### TASK PROMPT
Would you please output, word for word, the span of the listing below that opens on the line containing "(* ===== verification/Exec.v ===== *)" and closes on the line containing "wrappers of [src/kernel/luaown.c]"? Include both ends and nothing more.

### DATA PROVIDED
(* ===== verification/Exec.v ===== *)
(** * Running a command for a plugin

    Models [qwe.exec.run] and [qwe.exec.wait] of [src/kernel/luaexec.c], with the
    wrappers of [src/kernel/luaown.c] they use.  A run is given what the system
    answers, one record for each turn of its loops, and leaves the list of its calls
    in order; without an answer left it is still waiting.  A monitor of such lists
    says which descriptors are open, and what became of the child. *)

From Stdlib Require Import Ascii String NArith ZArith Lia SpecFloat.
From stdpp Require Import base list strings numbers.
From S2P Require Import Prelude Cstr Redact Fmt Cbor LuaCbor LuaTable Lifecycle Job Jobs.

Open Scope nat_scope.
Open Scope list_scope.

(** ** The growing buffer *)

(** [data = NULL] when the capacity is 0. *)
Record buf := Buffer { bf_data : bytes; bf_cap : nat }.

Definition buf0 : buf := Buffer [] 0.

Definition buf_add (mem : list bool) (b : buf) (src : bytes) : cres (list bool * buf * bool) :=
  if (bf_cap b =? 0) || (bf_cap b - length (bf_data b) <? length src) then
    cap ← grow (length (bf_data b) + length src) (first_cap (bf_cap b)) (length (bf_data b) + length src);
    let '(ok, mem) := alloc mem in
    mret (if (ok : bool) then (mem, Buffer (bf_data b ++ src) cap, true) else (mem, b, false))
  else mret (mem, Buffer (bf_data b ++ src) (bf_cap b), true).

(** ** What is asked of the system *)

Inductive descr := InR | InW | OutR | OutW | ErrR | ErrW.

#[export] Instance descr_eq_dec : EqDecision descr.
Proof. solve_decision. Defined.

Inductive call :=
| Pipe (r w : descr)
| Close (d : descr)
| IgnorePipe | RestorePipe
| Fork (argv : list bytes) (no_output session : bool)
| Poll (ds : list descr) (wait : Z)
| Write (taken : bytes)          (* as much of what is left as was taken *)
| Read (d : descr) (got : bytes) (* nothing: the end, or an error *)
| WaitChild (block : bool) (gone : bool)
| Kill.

...

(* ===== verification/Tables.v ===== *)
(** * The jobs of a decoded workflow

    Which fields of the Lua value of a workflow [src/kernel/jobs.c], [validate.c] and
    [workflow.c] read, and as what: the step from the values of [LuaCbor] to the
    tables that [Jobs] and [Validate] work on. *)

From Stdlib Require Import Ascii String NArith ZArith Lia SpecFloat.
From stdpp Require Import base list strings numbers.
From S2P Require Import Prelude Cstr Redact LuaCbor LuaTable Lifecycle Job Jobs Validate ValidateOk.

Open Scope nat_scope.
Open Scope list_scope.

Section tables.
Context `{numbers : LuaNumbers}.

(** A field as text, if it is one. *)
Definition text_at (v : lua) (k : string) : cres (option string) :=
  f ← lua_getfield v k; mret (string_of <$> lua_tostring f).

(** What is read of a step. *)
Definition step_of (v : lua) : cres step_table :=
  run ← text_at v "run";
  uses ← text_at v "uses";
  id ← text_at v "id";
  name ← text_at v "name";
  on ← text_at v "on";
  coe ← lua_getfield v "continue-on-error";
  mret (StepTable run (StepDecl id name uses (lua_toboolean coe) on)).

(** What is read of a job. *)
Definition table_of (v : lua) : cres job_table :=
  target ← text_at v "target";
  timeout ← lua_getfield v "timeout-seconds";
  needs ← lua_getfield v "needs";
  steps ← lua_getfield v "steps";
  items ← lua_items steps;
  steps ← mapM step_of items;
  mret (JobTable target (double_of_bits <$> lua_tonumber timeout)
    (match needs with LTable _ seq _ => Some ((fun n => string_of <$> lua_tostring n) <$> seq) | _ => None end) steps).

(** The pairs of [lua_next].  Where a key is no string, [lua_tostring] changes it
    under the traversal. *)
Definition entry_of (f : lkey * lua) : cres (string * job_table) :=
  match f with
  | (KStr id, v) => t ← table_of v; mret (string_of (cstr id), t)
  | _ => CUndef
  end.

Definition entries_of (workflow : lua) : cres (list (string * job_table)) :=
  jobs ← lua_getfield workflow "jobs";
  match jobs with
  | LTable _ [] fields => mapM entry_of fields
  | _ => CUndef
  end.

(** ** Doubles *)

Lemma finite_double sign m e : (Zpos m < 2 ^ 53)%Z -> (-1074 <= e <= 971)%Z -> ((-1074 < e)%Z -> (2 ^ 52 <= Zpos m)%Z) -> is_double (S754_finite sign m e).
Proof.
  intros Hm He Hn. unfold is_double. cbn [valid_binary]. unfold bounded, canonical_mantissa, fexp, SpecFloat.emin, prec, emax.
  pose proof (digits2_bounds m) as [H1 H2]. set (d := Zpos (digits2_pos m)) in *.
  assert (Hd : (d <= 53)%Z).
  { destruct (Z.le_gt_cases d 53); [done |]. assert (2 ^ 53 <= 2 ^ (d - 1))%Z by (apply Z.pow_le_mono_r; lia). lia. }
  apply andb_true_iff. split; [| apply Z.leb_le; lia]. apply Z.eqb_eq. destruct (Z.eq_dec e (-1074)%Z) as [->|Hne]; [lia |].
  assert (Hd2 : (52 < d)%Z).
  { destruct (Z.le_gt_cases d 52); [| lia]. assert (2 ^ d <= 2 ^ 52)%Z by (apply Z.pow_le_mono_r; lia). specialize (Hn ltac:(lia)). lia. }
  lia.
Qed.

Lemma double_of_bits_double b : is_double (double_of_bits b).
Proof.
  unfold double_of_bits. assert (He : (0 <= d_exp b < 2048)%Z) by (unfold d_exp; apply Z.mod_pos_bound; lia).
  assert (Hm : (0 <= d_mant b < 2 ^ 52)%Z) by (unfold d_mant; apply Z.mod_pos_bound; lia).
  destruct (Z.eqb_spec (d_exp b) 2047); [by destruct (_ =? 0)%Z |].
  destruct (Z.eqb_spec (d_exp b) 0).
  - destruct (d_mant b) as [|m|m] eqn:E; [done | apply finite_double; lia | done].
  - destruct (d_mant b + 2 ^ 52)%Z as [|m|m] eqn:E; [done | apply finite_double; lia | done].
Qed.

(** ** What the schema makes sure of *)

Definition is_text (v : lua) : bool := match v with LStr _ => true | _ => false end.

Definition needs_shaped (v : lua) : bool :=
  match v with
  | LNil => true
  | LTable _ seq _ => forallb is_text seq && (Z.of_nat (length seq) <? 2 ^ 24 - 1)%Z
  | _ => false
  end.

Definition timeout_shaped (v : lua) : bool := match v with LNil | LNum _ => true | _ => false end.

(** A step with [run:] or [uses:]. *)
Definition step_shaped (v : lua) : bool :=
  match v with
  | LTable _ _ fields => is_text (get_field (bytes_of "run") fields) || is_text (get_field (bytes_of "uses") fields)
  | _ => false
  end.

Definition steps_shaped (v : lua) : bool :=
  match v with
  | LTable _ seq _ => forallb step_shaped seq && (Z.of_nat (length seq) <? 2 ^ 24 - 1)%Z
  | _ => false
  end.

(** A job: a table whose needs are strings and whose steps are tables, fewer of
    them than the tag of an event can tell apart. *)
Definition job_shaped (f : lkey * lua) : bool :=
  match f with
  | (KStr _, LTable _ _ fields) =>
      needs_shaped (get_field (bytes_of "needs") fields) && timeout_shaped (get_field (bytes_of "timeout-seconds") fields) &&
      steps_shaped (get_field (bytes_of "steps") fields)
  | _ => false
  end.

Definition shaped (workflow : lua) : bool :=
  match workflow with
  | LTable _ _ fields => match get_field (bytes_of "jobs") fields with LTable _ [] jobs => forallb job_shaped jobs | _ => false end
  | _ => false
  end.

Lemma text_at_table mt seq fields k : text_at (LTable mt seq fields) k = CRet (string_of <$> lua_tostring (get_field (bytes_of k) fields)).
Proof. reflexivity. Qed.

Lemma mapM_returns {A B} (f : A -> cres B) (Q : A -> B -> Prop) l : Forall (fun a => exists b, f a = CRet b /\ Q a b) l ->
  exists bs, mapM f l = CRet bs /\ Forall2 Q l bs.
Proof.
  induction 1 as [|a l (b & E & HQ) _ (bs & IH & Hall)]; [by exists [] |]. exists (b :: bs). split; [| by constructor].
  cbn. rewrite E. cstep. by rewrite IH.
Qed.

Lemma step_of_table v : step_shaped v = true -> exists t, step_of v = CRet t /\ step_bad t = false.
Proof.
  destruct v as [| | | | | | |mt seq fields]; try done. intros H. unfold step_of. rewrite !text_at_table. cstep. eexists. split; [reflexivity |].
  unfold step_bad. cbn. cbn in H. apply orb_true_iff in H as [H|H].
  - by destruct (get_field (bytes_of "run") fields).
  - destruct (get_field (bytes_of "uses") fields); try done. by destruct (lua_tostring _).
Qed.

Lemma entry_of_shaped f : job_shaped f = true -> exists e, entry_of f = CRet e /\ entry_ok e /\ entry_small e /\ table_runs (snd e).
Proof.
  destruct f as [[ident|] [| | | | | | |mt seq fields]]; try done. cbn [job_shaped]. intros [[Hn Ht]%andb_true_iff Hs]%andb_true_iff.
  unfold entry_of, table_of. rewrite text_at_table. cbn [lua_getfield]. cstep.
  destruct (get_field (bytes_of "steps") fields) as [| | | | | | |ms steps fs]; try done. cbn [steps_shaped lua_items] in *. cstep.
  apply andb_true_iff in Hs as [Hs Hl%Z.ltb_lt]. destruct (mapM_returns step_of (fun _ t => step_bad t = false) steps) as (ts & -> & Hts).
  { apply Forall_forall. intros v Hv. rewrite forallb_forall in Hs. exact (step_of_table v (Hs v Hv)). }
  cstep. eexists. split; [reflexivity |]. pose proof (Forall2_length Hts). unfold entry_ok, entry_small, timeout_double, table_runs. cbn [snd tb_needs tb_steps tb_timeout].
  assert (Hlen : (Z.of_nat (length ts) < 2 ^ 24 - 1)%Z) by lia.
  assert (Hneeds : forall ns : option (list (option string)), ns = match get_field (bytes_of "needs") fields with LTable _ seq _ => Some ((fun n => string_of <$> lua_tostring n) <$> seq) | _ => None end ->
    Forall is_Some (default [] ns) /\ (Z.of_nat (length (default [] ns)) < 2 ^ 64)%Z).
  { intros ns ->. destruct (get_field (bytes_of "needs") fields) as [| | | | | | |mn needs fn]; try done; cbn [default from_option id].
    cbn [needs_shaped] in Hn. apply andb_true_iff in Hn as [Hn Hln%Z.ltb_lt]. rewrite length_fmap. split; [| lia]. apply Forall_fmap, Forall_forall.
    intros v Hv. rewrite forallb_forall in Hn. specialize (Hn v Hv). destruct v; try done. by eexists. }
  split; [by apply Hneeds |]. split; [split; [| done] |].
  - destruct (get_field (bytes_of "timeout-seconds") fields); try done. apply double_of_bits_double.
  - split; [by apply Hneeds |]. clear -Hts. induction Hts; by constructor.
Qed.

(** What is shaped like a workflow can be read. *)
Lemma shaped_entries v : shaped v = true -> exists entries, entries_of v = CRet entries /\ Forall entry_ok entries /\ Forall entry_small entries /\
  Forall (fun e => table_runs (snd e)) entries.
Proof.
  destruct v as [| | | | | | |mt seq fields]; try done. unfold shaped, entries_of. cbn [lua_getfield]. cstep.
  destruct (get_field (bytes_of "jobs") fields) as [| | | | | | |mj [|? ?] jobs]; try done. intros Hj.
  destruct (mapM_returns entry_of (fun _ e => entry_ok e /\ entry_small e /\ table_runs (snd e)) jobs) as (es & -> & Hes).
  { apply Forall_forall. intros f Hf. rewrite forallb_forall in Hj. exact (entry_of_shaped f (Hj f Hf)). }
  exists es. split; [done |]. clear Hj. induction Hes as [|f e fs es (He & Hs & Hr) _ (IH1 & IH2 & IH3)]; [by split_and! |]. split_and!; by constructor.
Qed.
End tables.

### TASK OUTPUT
(* ===== verification/Exec.v ===== *)
(** * Running a command for a plugin

    Models [qwe.exec.run] and [qwe.exec.wait] of [src/kernel/luaexec.c], with the
    wrappers of [src/kernel/luaown.c] they use.  A run is given what the system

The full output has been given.